The objectives of the present study were to characterize the changes in crustacean hyperglycemic hormone (CHH) transcript and peptide levels in response to infection of white spot syndrome virus (WSSV) in a crustacean, Procambarus clarkii. After viral challenge, significant increase in virus load began at 24 h post injection (hpi) and the increase was much more substantial at 48 and 72 hpi. The hemolymph CHH levels rapidly increased after viral challenge; the increase started as early as 3 hpi and lasted for at least 2 d after the challenge. In contrast, the hemolymph glucose levels did not significantly changed over a 2 d period in the WSSV-infected animals. The CHH transcript and peptide levels in tissues were also determined. The CHH transcript levels in the eyestalk ganglia (the major site of CHH synthesis) of the virus-infected animals did not significantly change over a 2 d period and those in 2 extra-eyestalk tissues (the thoracic ganglia and cerebral ganglia) significantly increased at 24 and 48 hpi. The CHH peptide levels in the eyestalk ganglia of the virus-infected animals significantly decreased at 24 and 48 hpi and those in the thoracic ganglia and cerebral ganglia remained unchanged over a 2 d period. These data demonstrated a WSSV-induced increase in the release of CHH into hemolymph that is rapid in onset and lasting in duration.
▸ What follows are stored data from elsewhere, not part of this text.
(* ===== verification/JsonbColumns.v ===== *)
(** * The JSONB column boundary ([services/jsonb_normalizers.py])

    One definition per function of the module, in source order: a normaliser for
    every JSONB column, the stamp its writer applies and the schema versions. *)

From S2P Require Import Prelude PyText Json Jsonb.
From Stdlib Require Import Ascii String.
Import (notations) Ascii String.
#[local] Open Scope Z_scope.

Definition FIRMWARE_DEVICE_METADATA_SCHEMA_VERSION : Z := 1.

Definition _normalize_firmware_device_metadata (value : json) : json :=
  dict_or value (JDict []).
Definition _stamp_firmware_device_metadata (payload : option pydict) : option pydict :=
  stamp_nonempty FIRMWARE_DEVICE_METADATA_SCHEMA_VERSION payload.
Definition FIRMWARE_WINDOWS_ARTIFACTS_SCHEMA_VERSION : Z := 1.

Definition _normalize_firmware_windows_artifacts (value : json) : json :=
  dict_or value (JDict []).
Definition _stamp_firmware_windows_artifacts (payload : option pydict) : option pydict :=
  stamp_nonempty FIRMWARE_WINDOWS_ARTIFACTS_SCHEMA_VERSION payload.
Definition CONVERSATIONS_MESSAGES_SCHEMA_VERSION : Z := 1.

Definition _normalize_conversations_messages (value : json) : json := keep_if is_dict value.
Definition ANALYSIS_CACHE_RESULT_SCHEMA_VERSION : Z := 1.

Definition _normalize_analysis_cache_result (value : json) : json := dict_or value JNull.
Definition _stamp_analysis_cache_result (payload : pydict) : pydict :=
  stamp_version ANALYSIS_CACHE_RESULT_SCHEMA_VERSION payload.
Definition FIRMWARE_BINARY_INFO_SCHEMA_VERSION : Z := 1.

Definition _normalize_firmware_binary_info (value : json) : json := dict_or value JNull.
Definition _stamp_firmware_binary_info (payload : option pydict) : option pydict :=
  stamp_nullable FIRMWARE_BINARY_INFO_SCHEMA_VERSION payload.

Definition _normalize_firmware_cve_match_result (value : json) : json := dict_or value JNull.
Definition FIRMWARE_AUTHENTICODE_CHAIN_RESULT_SCHEMA_VERSION : Z := 1.

Definition _normalize_firmware_authenticode_chain_result (value : json) : json :=
  dict_or value JNull.
Definition _stamp_firmware_authenticode_chain_result (payload : pydict) : pydict :=
  stamp_version FIRMWARE_AUTHENTICODE_CHAIN_RESULT_SCHEMA_VERSION payload.
Definition WINDOWS_PE_SIGNATURES_ARCH_VIEW_SCHEMA_VERSION : Z := 1.

Definition _normalize_windows_pe_signatures_arch_view (value : json) : json :=
  dict_or value JNull.
Definition _stamp_windows_pe_signatures_arch_view (payload : option pydict) : option pydict :=
  stamp_nonempty WINDOWS_PE_SIGNATURES_ARCH_VIEW_SCHEMA_VERSION payload.
Definition WINDOWS_PE_SIGNATURES_RICH_HEADER_JSON_SCHEMA_VERSION : Z := 1.

Definition _normalize_windows_pe_signatures_rich_header_json (value : json) : json :=
  dict_or value JNull.
Definition _stamp_windows_pe_signatures_rich_header_json (payload : option pydict) : option pydict :=
  stamp_nonempty WINDOWS_PE_SIGNATURES_RICH_HEADER_JSON_SCHEMA_VERSION payload.
Definition FUZZING_CAMPAIGNS_CONFIG_SCHEMA_VERSION : Z := 1.

Definition _normalize_fuzzing_campaigns_config (value : json) : json :=
  dict_or value (JDict []).
Definition _stamp_fuzzing_campaigns_config (payload : pydict) : pydict :=
  stamp_version FUZZING_CAMPAIGNS_CONFIG_SCHEMA_VERSION payload.
Definition FUZZING_CAMPAIGNS_STATS_SCHEMA_VERSION : Z := 1.

Definition _normalize_fuzzing_campaigns_stats (value : json) : json :=
  dict_or value (JDict []).
Definition _stamp_fuzzing_campaigns_stats (payload : pydict) : pydict :=
  stamp_version FUZZING_CAMPAIGNS_STATS_SCHEMA_VERSION payload.
Definition EMULATION_SESSIONS_PORT_FORWARDS_SCHEMA_VERSION : Z := 1.

Definition _normalize_emulation_sessions_port_forwards (value : json) : json :=
  keep_if is_dict value.
Definition EMULATION_SESSIONS_DISCOVERED_SERVICES_SCHEMA_VERSION : Z := 1.

Definition _normalize_emulation_sessions_discovered_services (value : json) : json :=
  keep_if is_dict value.

Definition _normalize_emulation_sessions_nvram_state (value : json) : json :=
  dict_or value JNull.
Definition EMULATION_PRESETS_PORT_FORWARDS_SCHEMA_VERSION : Z := 1.

Definition _normalize_emulation_presets_port_forwards (value : json) : json :=
  keep_if is_dict value.
Definition ATTACK_SURFACE_ENTRIES_SCORE_BREAKDOWN_SCHEMA_VERSION : Z := 1.

Definition _normalize_attack_surface_entries_score_breakdown (value : json) : json :=
  dict_or value (JDict []).
Definition _stamp_attack_surface_entries_score_breakdown (payload : pydict) : pydict :=
  stamp_version ATTACK_SURFACE_ENTRIES_SCORE_BREAKDOWN_SCHEMA_VERSION payload.
Definition ATTACK_SURFACE_ENTRIES_DANGEROUS_IMPORTS_SCHEMA_VERSION : Z := 1.

Definition _normalize_attack_surface_entries_dangerous_imports (value : json) : json :=
  keep_if is_str value.
Definition ATTACK_SURFACE_ENTRIES_INPUT_CATEGORIES_SCHEMA_VERSION : Z := 1.

Definition _normalize_attack_surface_entries_input_categories (value : json) : json :=
  keep_if is_str value.
Definition SBOM_COMPONENTS_METADATA_SCHEMA_VERSION : Z := 1.

Definition _normalize_sbom_components_metadata (value : json) : json :=
  dict_or value (JDict []).
Definition HARDWARE_FIRMWARE_BLOBS_METADATA_SCHEMA_VERSION : Z := 1.

Definition _normalize_hardware_firmware_blobs_metadata (value : json) : json :=
  dict_or value (JDict []).
Definition _stamp_hardware_firmware_blobs_metadata (payload : pydict) : pydict :=
  stamp_version HARDWARE_FIRMWARE_BLOBS_METADATA_SCHEMA_VERSION payload.
Definition CRA_REQUIREMENT_RESULTS_FINDING_IDS_SCHEMA_VERSION : Z := 1.
Definition CRA_REQUIREMENT_RESULTS_TOOL_SOURCES_SCHEMA_VERSION : Z := 1.
Definition CRA_REQUIREMENT_RESULTS_RELATED_CWES_SCHEMA_VERSION : Z := 1.
Definition CRA_REQUIREMENT_RESULTS_RELATED_CVES_SCHEMA_VERSION : Z := 1.

Definition _normalize_str_list (value : json) : json := keep_if is_str value.

Definition _normalize_cra_requirement_results_finding_ids (value : json) : json :=
  _normalize_str_list value.

Definition _normalize_cra_requirement_results_tool_sources (value : json) : json :=
  _normalize_str_list value.

Definition _normalize_cra_requirement_results_related_cwes (value : json) : json :=
  _normalize_str_list value.

Definition _normalize_cra_requirement_results_related_cves (value : json) : json :=
  _normalize_str_list value.
Definition WINDOWS_REGISTRY_EXTRACTS_PARSED_TREE_SCHEMA_VERSION : Z := 1.

Definition _normalize_windows_registry_extracts_parsed_tree (value : json) : json :=
  dict_or value JNull.
Definition _stamp_windows_registry_extracts_parsed_tree (payload : option pydict) : option pydict :=
  stamp_nullable WINDOWS_REGISTRY_EXTRACTS_PARSED_TREE_SCHEMA_VERSION payload.
Definition WINDOWS_DRIVERS_INF_METADATA_SCHEMA_VERSION : Z := 1.

Definition _normalize_windows_drivers_inf_metadata (value : json) : json :=
  dict_or value JNull.
Definition _stamp_windows_drivers_inf_metadata (payload : option pydict) : option pydict :=
  stamp_nullable WINDOWS_DRIVERS_INF_METADATA_SCHEMA_VERSION payload.
Definition FIRMWARE_REGISTRY_HIVE_WALK_RESULT_SCHEMA_VERSION : Z := 1.

Definition _normalize_firmware_registry_hive_walk_result (value : json) : json :=
  dict_or value JNull.
Definition _stamp_firmware_registry_hive_walk_result (payload : pydict) : pydict :=
  stamp_version FIRMWARE_REGISTRY_HIVE_WALK_RESULT_SCHEMA_VERSION payload.
Definition FIRMWARE_WINDOWS_INFO_WALK_RESULT_SCHEMA_VERSION : Z := 1.

Definition _normalize_firmware_windows_info_walk_result (value : json) : json :=
  dict_or value JNull.
Definition _stamp_firmware_windows_info_walk_result (payload : pydict) : pydict :=
  stamp_version FIRMWARE_WINDOWS_INFO_WALK_RESULT_SCHEMA_VERSION payload.
Definition FIRMWARE_WINDOWS_PROCESSES_WALK_RESULT_SCHEMA_VERSION : Z := 1.

Definition _normalize_firmware_windows_processes_walk_result (value : json) : json :=
  dict_or value JNull.
Definition _stamp_firmware_windows_processes_walk_result (payload : pydict) : pydict :=
  stamp_version FIRMWARE_WINDOWS_PROCESSES_WALK_RESULT_SCHEMA_VERSION payload.
Definition VOLATILITY_PROCESS_RECORDS_ANOMALY_FLAGS_SCHEMA_VERSION : Z := 1.

Definition _normalize_volatility_process_records_anomaly_flags (value : json) : json :=
  dict_or value JNull.
Definition _stamp_volatility_process_records_anomaly_flags (payload : pydict) : pydict :=
  stamp_version VOLATILITY_PROCESS_RECORDS_ANOMALY_FLAGS_SCHEMA_VERSION payload.
Definition FIRMWARE_WINDOWS_INJECTION_WALK_RESULT_SCHEMA_VERSION : Z := 1.

Definition _normalize_firmware_windows_injection_walk_result (value : json) : json :=
  dict_or value JNull.
Definition _stamp_firmware_windows_injection_walk_result (payload : pydict) : pydict :=
  stamp_version FIRMWARE_WINDOWS_INJECTION_WALK_RESULT_SCHEMA_VERSION payload.
Definition VOLATILITY_INJECTION_RECORDS_EVIDENCE_SCHEMA_VERSION : Z := 1.

Definition _normalize_volatility_injection_records_evidence (value : json) : json :=
  dict_or value JNull.
Definition _stamp_volatility_injection_records_evidence (payload : pydict) : pydict :=
  stamp_version VOLATILITY_INJECTION_RECORDS_EVIDENCE_SCHEMA_VERSION payload.
Definition WINDOWS_UPDATE_PACKAGES_UPDATE_METADATA_SCHEMA_VERSION : Z := 1.

Definition _normalize_windows_update_packages_update_metadata (value : json) : json :=
  dict_or value JNull.
Definition _stamp_windows_update_packages_update_metadata (payload : option pydict) : option pydict :=
  stamp_nullable WINDOWS_UPDATE_PACKAGES_UPDATE_METADATA_SCHEMA_VERSION payload.
Definition FIRMWARE_DOTNET_DECOMPILE_RESULT_SCHEMA_VERSION : Z := 1.

Definition _normalize_firmware_dotnet_decompile_result (value : json) : json :=
  dict_or value JNull.
Definition _stamp_firmware_dotnet_decompile_result (payload : pydict) : pydict :=
  stamp_version FIRMWARE_DOTNET_DECOMPILE_RESULT_SCHEMA_VERSION payload.
Definition FIRMWARE_WINDOWS_UPDATE_DIFF_RESULT_SCHEMA_VERSION : Z := 1.

Definition _normalize_firmware_windows_update_diff_result (value : json) : json :=
  dict_or value JNull.
Definition _stamp_firmware_windows_update_diff_result (payload : pydict) : pydict :=
  stamp_version FIRMWARE_WINDOWS_UPDATE_DIFF_RESULT_SCHEMA_VERSION payload.
Definition FIRMWARE_EVTX_WALK_RESULT_SCHEMA_VERSION : Z := 1.

Definition _normalize_firmware_evtx_walk_result (value : json) : json := dict_or value JNull.
Definition _stamp_firmware_evtx_walk_result (payload : pydict) : pydict :=
  stamp_version FIRMWARE_EVTX_WALK_RESULT_SCHEMA_VERSION payload.
Definition WINDOWS_EVENT_RECORDS_MESSAGE_XML_SCHEMA_VERSION : Z := 1.

Definition _normalize_windows_event_records_message_xml (value : json) : json :=
  dict_or value JNull.
Definition _stamp_windows_event_records_message_xml (payload : pydict) : pydict :=
  stamp_version WINDOWS_EVENT_RECORDS_MESSAGE_XML_SCHEMA_VERSION payload.
Definition FIRMWARE_PREFETCH_WALK_RESULT_SCHEMA_VERSION : Z := 1.

Definition _normalize_firmware_prefetch_walk_result (value : json) : json :=
  dict_or value JNull.
Definition _stamp_firmware_prefetch_walk_result (payload : pydict) : pydict :=
  stamp_version FIRMWARE_PREFETCH_WALK_RESULT_SCHEMA_VERSION payload.
Definition WINDOWS_PREFETCH_RECORDS_ALL_RUN_TIMES_SCHEMA_VERSION : Z := 1.
Definition WINDOWS_PREFETCH_RECORDS_FILENAMES_REFERENCED_SCHEMA_VERSION : Z := 1.
Definition WINDOWS_PREFETCH_RECORDS_VOLUMES_SCHEMA_VERSION : Z := 1.

Definition _normalize_windows_prefetch_records_all_run_times (value : json) : json :=
  match envelope_items value with Some l => JList (str_items l) | None => JList [] end.
Definition _stamp_windows_prefetch_records_all_run_times (payload : json) : res py_error pydict :=
  stamp_envelope WINDOWS_PREFETCH_RECORDS_ALL_RUN_TIMES_SCHEMA_VERSION payload.

Definition _normalize_windows_prefetch_records_filenames_referenced (value : json) : json :=
  match envelope_items value with Some l => JList (str_items l) | None => JList [] end.
Definition _stamp_windows_prefetch_records_filenames_referenced (payload : json) : res py_error pydict :=
  stamp_envelope WINDOWS_PREFETCH_RECORDS_FILENAMES_REFERENCED_SCHEMA_VERSION payload.

Definition _normalize_windows_prefetch_records_volumes (value : json) : json :=
  match envelope_items value with
  | Some l => JList (List.filter is_dict l)
  | None => JList []
  end.
Definition _stamp_windows_prefetch_records_volumes (payload : json) : res py_error pydict :=
  stamp_envelope WINDOWS_PREFETCH_RECORDS_VOLUMES_SCHEMA_VERSION payload.
Definition WINDOWS_SRUM_RECORDS_EXTRA_METADATA_SCHEMA_VERSION : Z := 1.

Definition _normalize_windows_srum_records_extra_metadata (value : json) : json :=
  dict_or value JNull.
Definition _stamp_windows_srum_records_extra_metadata (payload : pydict) : pydict :=
  stamp_version WINDOWS_SRUM_RECORDS_EXTRA_METADATA_SCHEMA_VERSION payload.
Definition FIRMWARE_SRUM_WALK_RESULT_SCHEMA_VERSION : Z := 1.

Definition _normalize_firmware_srum_walk_result (value : json) : json := dict_or value JNull.
Definition _stamp_firmware_srum_walk_result (payload : pydict) : pydict :=
  stamp_version FIRMWARE_SRUM_WALK_RESULT_SCHEMA_VERSION payload.
Definition FIRMWARE_PYTHON_AST_WALK_RESULT_SCHEMA_VERSION : Z := 1.
(* ===== verification/VirtualFs.v ===== *)
(** * The virtual firmware file system ([services/file_service.py])

    [FileService] shows several directories of one firmware as a single tree:
    [_resolve] maps a virtual path to a real one through [validate_path], and
    [to_virtual_path] is meant to be its inverse.  The operating system is a
    record of the calls the code makes; what the round trips need of
    [os.path.realpath] is stated as the class [RealpathLaws]. *)

From S2P Require Import Prelude PyText PosixPath Sandbox Json.
From Stdlib Require Import Ascii String.
Import (notations) Ascii String.
#[local] Open Scope Z_scope.

(** ** Operating system *)

(** A directory entry; both tests are those with [follow_symlinks=False]. *)
Record dentry := { d_name : string; d_is_dir : bool; d_is_file : bool }.

Record os := {
  realpath : string -> string;
  readlink : string -> option string;
  os_exists : string -> bool;
  isdir : string -> bool;
  isfile : string -> bool;
  scandir : string -> option (list dentry) (* None: OSError *)
}.

(** [os.listdir] *)
Definition listdir (fs : os) (path : string) : option (list string) :=
  (fun entries : list dentry => d_name <$> entries) <$> fs.(scandir) path.

(** [os.walk(p, followlinks=False)]: each directory with the names in it that are no
    directories, from the top down; [keep] tells the directories that are not pruned.  A link
    to a directory is not entered. *)
Fixpoint os_walk (fs : os) (keep : string -> bool) (depth : nat) (p : string) : list (string * list string) :=
  match depth with
  | O => []
  | S depth =>
      match fs.(scandir) p with
      | None => []
      | Some entries =>
          (p, List.filter (fun name => negb (fs.(isdir) (path_join p name))) (d_name <$> entries)) ::
          (entries ≫= fun e =>
             if e.(d_is_dir) && keep e.(d_name) then os_walk fs keep depth (path_join p e.(d_name)) else [])
      end
  end.

(** [os.path.relpath(path, start)] of absolute paths. *)
Fixpoint common_prefix (a b : list string) : nat :=
  match a, b with
  | x :: a', y :: b' => if decide (x = y) then S (common_prefix a' b') else 0
  | _, _ => 0
  end.

Definition abs_parts (p : string) : list string :=
  filter (fun x => x <> "") (split_char slash (normpath p)).

Definition relpath (path start : string) : string :=
  let start_list := abs_parts start in
  let path_list := abs_parts path in
  let i := common_prefix start_list path_list in
  match (replicate (List.length start_list - i) ".." ++ drop i path_list)%list with
  | [] => "."
  | rel_list => PyText.join "/" rel_list
  end.

(** [s[n:]] for an ASCII prefix, and [s.split(c, 1)] (the tail is absent without a
    separator). *)
Fixpoint sdrop (n : nat) (s : string) : string :=
  match n, s with S n', String _ s' => sdrop n' s' | _, _ => s end.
Changes in the CHH transcript and peptide levels implied that the WSSV-induced increase in hemolymph CHH levels primarily resulted from an enhanced release from the eyestalk ganglia, but the contribution of the 2 extra-eyestalk tissues to hemolymph pool of CHH increased as viral infection progressed. The combined patterns of change in the hemolymph glucose and CHH levels further suggest that the virus-enhanced CHH release would lead to higher glycolytic activity and elevated glucose mobilization presumably favorable for viral replication.